Le temps passe et parfois ne change rien.

Les vingt ans de Nicole, de Lucette, de Claire, de Monique sonnèrent les uns après les autres. Elles avaient espéré un enchantement brusque, parfait, et seules des puérilités motivaient encore leurs grandes joies. Aucune porte d’or ne s’ouvrait.

Lucette s’impatientait. Malgré ses amies, ses livres, son piano, que de jours perdus, perdus pour l’émotion, le sentiment. Rien d’essentiel ne se tramait pour elle dans les jours qui fuyaient. Le vide de sa calme existence lui pesait. Souvent, elle ne croyait plus assez à son talent musical pour bien travailler. Elle laissait sans progrès nouveau couler des heures. Un intérêt un moment éveillé la remplissait d’ardeur et cette ardeur, l’instant d’après, elle l’oubliait.

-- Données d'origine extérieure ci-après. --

(** * shantae_curse_eblb: the EBLB level codec

    A shallow embedding of [src/shantae_curse_eblb.py] and the properties of
    its binary codec.

    Conventions of the embedding:
    - Python [bytes] are [list byte]; Python [str] is [string]; Python [int]
      is [Z]; [len] is [length] (a [nat]).
    - A call either returns, raises, or never returns: [outcome].
    - [struct.pack]/[struct.unpack] are interpreted over a list of format
      codes, little-endian ([<]: no alignment), with coqutil's
      [le_split]/[le_combine].
    - [io.BytesIO] is a buffer with a position ([BytesIO]); code that reads a
      stream is written in a state monad over it.  The [BytesIO] that
      [__bytes__] creates and only appends to is the state of a second
      instance of the same monad (its contents).
    - [list({...})] iterates a set in an order Python does not specify: the
      order is an explicit argument of [__bytes__]. *)

From Stdlib Require Import ZArith Lia List String Ascii Bool Arith.
From coqutil Require Import Byte Word.LittleEndianList.
Import ListNotations.
Local Open Scope Z_scope.
Local Open Scope list_scope.
Local Abbreviation length := List.length.

(** ** Outcomes and exceptions *)

Inductive exn : Type :=
| ShantaeCurseEblbParsingError
| ShantaeCurseEblbBadData
| StructError
| IndexError
| ValueError
| KeyError
| TypeError
| UnicodeEncodeError
| UnicodeDecodeError.

(** [isinstance(e, ShantaeCurseEblbParsingError)]:
    [ShantaeCurseEblbBadData] subclasses [ShantaeCurseEblbParsingError]. *)
Definition is_parsing_error (e : exn) : bool :=
  match e with
  | ShantaeCurseEblbParsingError | ShantaeCurseEblbBadData => true
  | _ => false
  end.

Inductive outcome (A : Type) : Type :=
| Ok (a : A)
| Raise (e : exn)
| Diverge.
Arguments Ok {A} a.
Arguments Raise {A} e.
Arguments Diverge {A}.

Definition obind {A B} (m : outcome A) (k : A -> outcome B) : outcome B :=
  match m with
  | Ok a => k a
  | Raise e => Raise e
  | Diverge => Diverge
  end.

Notation "'let!' x ':=' m 'in' k" := (obind m (fun x => k))
  (at level 10, x pattern, m at level 100, k at level 200).

Fixpoint mapM {A B} (f : A -> outcome B) (l : list A) : outcome (list B) :=
  match l with
  | [] => Ok []
  | a :: l' => let! b := f a in let! bs := mapM f l' in Ok (b :: bs)
  end.

(** State-and-exception monad: the state is kept when a call raises. *)
Definition M (S A : Type) : Type := S -> outcome A * S.

Definition ret {S A} (a : A) : M S A := fun s => (Ok a, s).

Definition bind {S A B} (m : M S A) (k : A -> M S B) : M S B :=
  fun s =>
    match m s with
    | (Ok a, s') => k a s'
    | (Raise e, s') => (Raise e, s')
    | (Diverge, s') => (Diverge, s')
    end.

Definition lift {S A} (o : outcome A) : M S A := fun s => (o, s).

Definition raise {S A} (e : exn) : M S A := lift (Raise e).

Notation "x <- m ;; k" := (bind m (fun x => k))
  (at level 200, m at level 100, k at level 200, right associativity).
Notation "m ;;; k" := (bind m (fun _ => k))
  (at level 200, k at level 200, right associativity).

(** [for _ in range(n): acc.append(body)] *)
Fixpoint repeatM {S A} (n : nat) (body : M S A) : M S (list A) :=
  match n with
  | O => ret []
  | S n' => a <- body ;; rest <- repeatM n' body ;; ret (a :: rest)
  end.

(** [for x in l: body(x)] *)
Fixpoint forM_ {S A} (l : list A) (body : A -> M S unit) : M S unit :=
  match l with
  | [] => ret tt
  | a :: l' => body a ;;; forM_ l' body
  end.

Un jour, à midi, une voisine monta chez elle en passant, une carte postale à la main. C’était une reproduction de tableau. Lucette désira la voir. Pendant qu’elle l’admirait, son amie lui expliquait :

— C’est Raoul qui envoie un mot à ce pauvre Jean Sylvestre. Sais-tu qu’il est très malade dans un hôpital de Rawdon ?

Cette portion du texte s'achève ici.